AI Evals vs. A/B Testing: Why You Need Both to Ship GenAI

Stop relying on "vibe checks" to ship GenAI. While AI Evals answer "can the model do the job?", only A/B testing answers "do users care?" Discover how to combine offline evaluation with online experimentation to build a reliable pipeline for shipping LLM features.

· 9 min read
AI Evals vs. A/B Testing: Why You Need Both to Ship GenAI

Most teams building with GenAI are flying blind. They've replaced unit tests with vibes and shipped prompts that "felt right" to three engineers on a Friday afternoon.

This isn't a criticism—it's a diagnosis. For decades, we operated under a deterministic paradigm. The contract between developer and machine was explicit: Input A + Code = Output B. Always, without fail. In this world, success was binary. A unit test passed or it failed.

Generative AI has shattered this contract. We have moved from deterministic engineering to probabilistic engineering. We are no longer building binaries; we are managing stochastic agents that produce a distribution of probable outputs. You cannot assert(x == y) when x and y can change every time.
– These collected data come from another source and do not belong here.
(* ===== verification/FramedConn.v ===== *)
(** * Framed connections

    [src/internal/streamio/framed.go]: a byte stream with half-close over a
    pair of process pipes.  The state holds both directions; [receive], the
    goroutine that reads the input pipe, is three steps (read a frame, queue
    it, return), so that every interleaving with [Read], [Write], a failure or
    a timer is an execution. *)

From S2P Require Import Prelude GoText Frames.
From Stdlib Require Import Ascii String.
Open Scope list_scope.

Inductive conn_error :=
| ReadCause (e : read_error)
| ErrClosedConn
| ErrDeadline
| ErrShortWrite
| ErrClosedPipe
| ErrOutput.

#[export] Instance conn_error_eq_dec : EqDecision conn_error.
Proof. solve_decision. Defined.

(** [fc_input] is what has arrived on the input pipe and [fc_output] what was
    written to the output pipe; [fc_ended] and [fc_pending] are local to
    [receive]; [fc_frames] is the one-slot channel. *)
Record FramedConn := mkConn {
  fc_input : bytes;
  fc_closed : bool;
  fc_ended : bool;
  fc_pending : option frame;
  fc_stopped : bool;
  fc_frames : option frame;
  fc_buffer : bytes;
  fc_eof : bool;
  fc_cause : option conn_error;
  fc_output : bytes;
  fc_writeEOF : bool;
  fc_readGeneration : Z;
  fc_writeGeneration : Z }.

Definition NewFramedConn : FramedConn :=
  mkConn [] false false None false None [] false None [] false 0 0.

(** Assignments to the fields. *)
Definition set_input i c := mkConn i (fc_closed c) (fc_ended c) (fc_pending c) (fc_stopped c) (fc_frames c) (fc_buffer c) (fc_eof c) (fc_cause c) (fc_output c) (fc_writeEOF c) (fc_readGeneration c) (fc_writeGeneration c).
Definition set_closed b c := mkConn (fc_input c) b (fc_ended c) (fc_pending c) (fc_stopped c) (fc_frames c) (fc_buffer c) (fc_eof c) (fc_cause c) (fc_output c) (fc_writeEOF c) (fc_readGeneration c) (fc_writeGeneration c).
Definition set_ended b c := mkConn (fc_input c) (fc_closed c) b (fc_pending c) (fc_stopped c) (fc_frames c) (fc_buffer c) (fc_eof c) (fc_cause c) (fc_output c) (fc_writeEOF c) (fc_readGeneration c) (fc_writeGeneration c).
Definition set_pending f c := mkConn (fc_input c) (fc_closed c) (fc_ended c) f (fc_stopped c) (fc_frames c) (fc_buffer c) (fc_eof c) (fc_cause c) (fc_output c) (fc_writeEOF c) (fc_readGeneration c) (fc_writeGeneration c).
Definition set_stopped b c := mkConn (fc_input c) (fc_closed c) (fc_ended c) (fc_pending c) b (fc_frames c) (fc_buffer c) (fc_eof c) (fc_cause c) (fc_output c) (fc_writeEOF c) (fc_readGeneration c) (fc_writeGeneration c).
Definition set_frames f c := mkConn (fc_input c) (fc_closed c) (fc_ended c) (fc_pending c) (fc_stopped c) f (fc_buffer c) (fc_eof c) (fc_cause c) (fc_output c) (fc_writeEOF c) (fc_readGeneration c) (fc_writeGeneration c).
Definition set_buffer b c := mkConn (fc_input c) (fc_closed c) (fc_ended c) (fc_pending c) (fc_stopped c) (fc_frames c) b (fc_eof c) (fc_cause c) (fc_output c) (fc_writeEOF c) (fc_readGeneration c) (fc_writeGeneration c).
Definition set_eof b c := mkConn (fc_input c) (fc_closed c) (fc_ended c) (fc_pending c) (fc_stopped c) (fc_frames c) (fc_buffer c) b (fc_cause c) (fc_output c) (fc_writeEOF c) (fc_readGeneration c) (fc_writeGeneration c).
Definition set_cause e c := mkConn (fc_input c) (fc_closed c) (fc_ended c) (fc_pending c) (fc_stopped c) (fc_frames c) (fc_buffer c) (fc_eof c) e (fc_output c) (fc_writeEOF c) (fc_readGeneration c) (fc_writeGeneration c).
Definition set_output o c := mkConn (fc_input c) (fc_closed c) (fc_ended c) (fc_pending c) (fc_stopped c) (fc_frames c) (fc_buffer c) (fc_eof c) (fc_cause c) o (fc_writeEOF c) (fc_readGeneration c) (fc_writeGeneration c).
Definition set_writeEOF b c := mkConn (fc_input c) (fc_closed c) (fc_ended c) (fc_pending c) (fc_stopped c) (fc_frames c) (fc_buffer c) (fc_eof c) (fc_cause c) (fc_output c) b (fc_readGeneration c) (fc_writeGeneration c).
Definition set_generation (read : bool) g c := mkConn (fc_input c) (fc_closed c) (fc_ended c) (fc_pending c) (fc_stopped c) (fc_frames c) (fc_buffer c) (fc_eof c) (fc_cause c) (fc_output c) (fc_writeEOF c)
  (if read then g else fc_readGeneration c) (if read then fc_writeGeneration c else g).

(** ** Failure and deadlines *)

(** [failLocked] and, when it changed the state, [closePipes]. *)
Definition fail (err : conn_error) (c : FramedConn) : FramedConn :=
  match fc_cause c with
  | Some _ => c
  | None => set_closed true (set_cause (Some err) c)
  end.

Definition generation (read : bool) (c : FramedConn) : Z :=
  if read then fc_readGeneration c else fc_writeGeneration c.

(** [setDeadline]: the generation that a timer started here captures, [None]
    for the zero time; [Err] on a failed connection.  Generations are uint64. *)
Definition setDeadline (zero read : bool) (c : FramedConn) : FramedConn * (option Z + conn_error) :=
  match fc_cause c with
  | Some _ => (c, inr ErrClosedConn)
  | None =>
    let expected := ((generation read c + 1) mod 2 ^ 64)%Z in
    (set_generation read expected c, inl (if zero then None else Some expected))
  end.

(** The callback of a timer: only the latest deadline may fail the connection. *)
Definition timer_fired (expected : Z) (read : bool) (c : FramedConn) : FramedConn :=
  if (generation read c =? expected)%Z then fail ErrDeadline c else c.

(** ** The receiving goroutine *)

(** Read the next frame; [None] while it blocks (or has one to queue). *)
Definition receive_read (c : FramedConn) : option FramedConn :=
  if fc_stopped c then None else
  match fc_pending c with
  | Some _ => None
  | None =>
    match receive_frame (fc_ended c) (fc_input c) (fc_closed c) with
    | Blocked => None
    | Broken e => Some (set_stopped true (fail (ReadCause e) c))
    | Got f rest =>
      let c := set_pending (Some f) (set_input rest c) in
      Some (match f with None => set_ended true c | Some _ => c end)
    end
  end.

(** [case c.frames <- data]. *)
Definition receive_queue (c : FramedConn) : option FramedConn :=
  match fc_stopped c, fc_pending c, fc_frames c with
  | false, Some f, None => Some (set_pending None (set_frames (Some f) c))
  | _, _, _ => None
  end.

(** [case <-c.done]. *)
Definition receive_done (c : FramedConn) : option FramedConn :=
  match fc_stopped c, fc_pending c, fc_cause c with
  | false, Some _, Some _ => Some (set_stopped true c)
  | _, _, _ => None
  end.

(** ** Reading *)

Inductive read_outcome :=
| ReadData (data : bytes)
| ReadEOF
| ReadFailed (e : conn_error).

(** [Read] into a buffer of [n] bytes; [None] while it waits for a frame. *)
Definition Read (n : nat) (c : FramedConn) : option (FramedConn * read_outcome) :=
  if (n =? 0)%nat then Some (c, ReadData []) else
  if fc_eof c then Some (c, ReadEOF) else
  let copy c := Some (set_buffer (drop n (fc_buffer c)) c, ReadData (take n (fc_buffer c))) in
  match fc_buffer c with
  | _ :: _ => copy c
  | [] =>
    match fc_frames c with
    | Some None => Some (set_eof true (set_frames None c), ReadEOF)
    | Some (Some data) => copy (set_buffer data (set_frames None c))
    | None =>
      match fc_cause c with
      | Some e => Some (c, ReadFailed e)
      | None => None
      end
    end
  end.

(** ** Writing *)

(** What each [Write] of the output pipe returns; when the list is used up the
    pipe takes everything. *)
Notation responses := (list (Z * option conn_error)).

(** The inner loop of [writeFrame]: bytes that reached the pipe. *)
Fixpoint write_part (rs : responses) (part : bytes) : bytes * responses * option conn_error :=
  match part, rs with
  | [], _ => ([], rs, None)
  | _, [] => (part, [], None)
  | _, (n, err) :: rs =>
    let '(n, err) := if (n <? 0)%Z || (blen part <? n)%Z then (0%Z, Some ErrShortWrite) else (n, err) in
    let sent := take (Z.to_nat n) part in
    let err := match err with None => if (n =? 0)%Z then Some ErrShortWrite else None | Some e => Some e end in
    match err with
    | Some e => (sent, rs, Some e)
    | None => let '(more, rs, err) := write_part rs (drop (Z.to_nat n) part) in (sent ++ more, rs, err)
    end
  end.

Definition writeFrame (kind : ascii) (data : bytes) (rs : responses) (c : FramedConn)
  : FramedConn * responses * option conn_error :=
  let '(out, rs, err) := write_part rs (header_bytes kind (List.length data)) in
  let c := set_output (fc_output c ++ out) c in
  match err with
  | Some e => (fail e c, rs, Some e)
  | None =>
    let '(out, rs, err) := write_part rs data in
    let c := set_output (fc_output c ++ out) c in
    match err with
    | Some e => (fail e c, rs, Some e)
    | None => (c, rs, None)
    end
  end.

(** The loop of [Write]; every round but the last sends [maxFrameData] bytes,
    so the length of the data is enough fuel. *)
Fixpoint data_loop (fuel : nat) (p : bytes) (rs : responses) (n : nat) (c : FramedConn)
  : FramedConn * nat * option conn_error :=
  match fuel, p with
  | S fuel, _ :: _ =>
    let size := Nat.min (List.length p) (Z.to_nat maxFrameData) in
    let '(c, rs, err) := writeFrame frameData (take size p) rs c in
    match err with
    | Some e => (c, n, Some e)
    | None => data_loop fuel (drop size p) rs (n + size) c
    end
  | _, _ => (c, n, None)
  end.

Definition Write (p : bytes) (rs : responses) (c : FramedConn) : FramedConn * nat * option conn_error :=
  if fc_writeEOF c then (c, 0, Some ErrClosedPipe) else
  match fc_cause c with
  | Some e => (c, 0, Some e)
  | None => data_loop (List.length p) p rs 0 c
  end.

Definition CloseWrite (rs : responses) (c : FramedConn) : FramedConn * option conn_error :=
  if fc_writeEOF c then (c, None) else
  match fc_cause c with
  | Some e => (c, Some e)
  | None => let '(c, _, err) := writeFrame frameEOF [] rs (set_writeEOF true c) in (c, err)
  end.

(** [Close] fails the connection; it then waits for [receive] to return. *)
Definition Close (c : FramedConn) : FramedConn := fail ErrClosedConn c.

(** ** A stream between two connections *)

(** One direction: the bytes handed to [Write] so far, the connections, the
    bytes in the pipe between them, and what [Read] returned. *)
Record stream := mkStream {
  st_sent : bytes;
  st_sender : FramedConn;
  st_wire : bytes;
  st_receiver : FramedConn;
  st_received : bytes;
  st_ended : bool }.

Definition new_stream : stream := mkStream [] NewFramedConn [] NewFramedConn [] false.

(** What an operation of the sender put on the pipe. *)
Definition emitted (before after : FramedConn) : bytes :=
  drop (List.length (fc_output before)) (fc_output after).

(** A [Write] that got past its first checks. *)
Definition write_begins (c : FramedConn) : bool :=
  negb (fc_writeEOF c) && (match fc_cause c with None => true | Some _ => false end).

(** A failure from outside: [Close], a deadline, or the other direction. *)
Definition external (e : conn_error) : Prop := match e with ReadCause _ => False | _ => True end.

Inductive stream_step : stream -> stream -> Prop :=
| step_write s p rs c n err :
    Write p rs (st_sender s) = (c, n, err) ->
    stream_step s (mkStream (if write_begins (st_sender s) then st_sent s ++ p else st_sent s) c
      (st_wire s ++ emitted (st_sender s) c) (st_receiver s) (st_received s) (st_ended s))
| step_close_write s rs c err :
    CloseWrite rs (st_sender s) = (c, err) ->
    stream_step s (mkStream (st_sent s) c (st_wire s ++ emitted (st_sender s) c)
      (st_receiver s) (st_received s) (st_ended s))
| step_sender_fails s e :
    external e ->
    stream_step s (mkStream (st_sent s) (fail e (st_sender s)) (st_wire s) (st_receiver s) (st_received s) (st_ended s))
| step_deliver s now later :
    st_wire s = now ++ later -> fc_closed (st_receiver s) = false ->
    stream_step s (mkStream (st_sent s) (st_sender s) later
      (set_input (fc_input (st_receiver s) ++ now) (st_receiver s)) (st_received s) (st_ended s))
| step_cut s :
    stream_step s (mkStream (st_sent s) (st_sender s) (st_wire s) (set_closed true (st_receiver s))
      (st_received s) (st_ended s))
| step_receive s c :
    receive_read (st_receiver s) = Some c \/ receive_queue (st_receiver s) = Some c \/
    receive_done (st_receiver s) = Some c ->
    stream_step s (mkStream (st_sent s) (st_sender s) (st_wire s) c (st_received s) (st_ended s))
| step_receiver_fails s e :
    external e ->
    stream_step s (mkStream (st_sent s) (st_sender s) (st_wire s) (fail e (st_receiver s)) (st_received s) (st_ended s))
| step_read s n c out :
    Read n (st_receiver s) = Some (c, out) ->
    stream_step s (mkStream (st_sent s) (st_sender s) (st_wire s) c
      (match out with ReadData data => st_received s ++ data | _ => st_received s end)
      (match out with ReadEOF => true | _ => st_ended s end)).

Definition stream_reachable (s : stream) : Prop := rtc stream_step new_stream s.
Gian Segato (Anthropic) eloquently sums up this shift: “We are no longer guaranteed what x is going to be, and we're no longer certain about the output y either, because it's now drawn from a distribution…. Stop for a moment to realize what this means. When building on top of this technology, our products can now succeed in ways we’ve never even imagined, and fail in ways we never intended” (Building AI Products In The Probabilistic Era).

As seismic as this shift may be, we’re focusing on a single aspect of it here: the shift from the domain of verification (is it correct?) to the domain of validation (is it good?).

This shift has left teams scrambling to define quality. Many have fallen into the trap of thinking AI Evaluations (Evals) are a replacement for A/B testing. They aren't.

And, for those in a hurry, here’s the point:

You cannot ship a good AI product without both AI Evals and A/B testing.

The Limits of Vibe Checking

In the early days of the LLM boom, “Prompt Engineering” was largely a feeling-based art. Devs would tweak a prompt, run it three times, read the output, and decide if it “felt” better.

This manual inspection—”vibe checking”—leverages human intuition, which is great for nuance but terrible for scale.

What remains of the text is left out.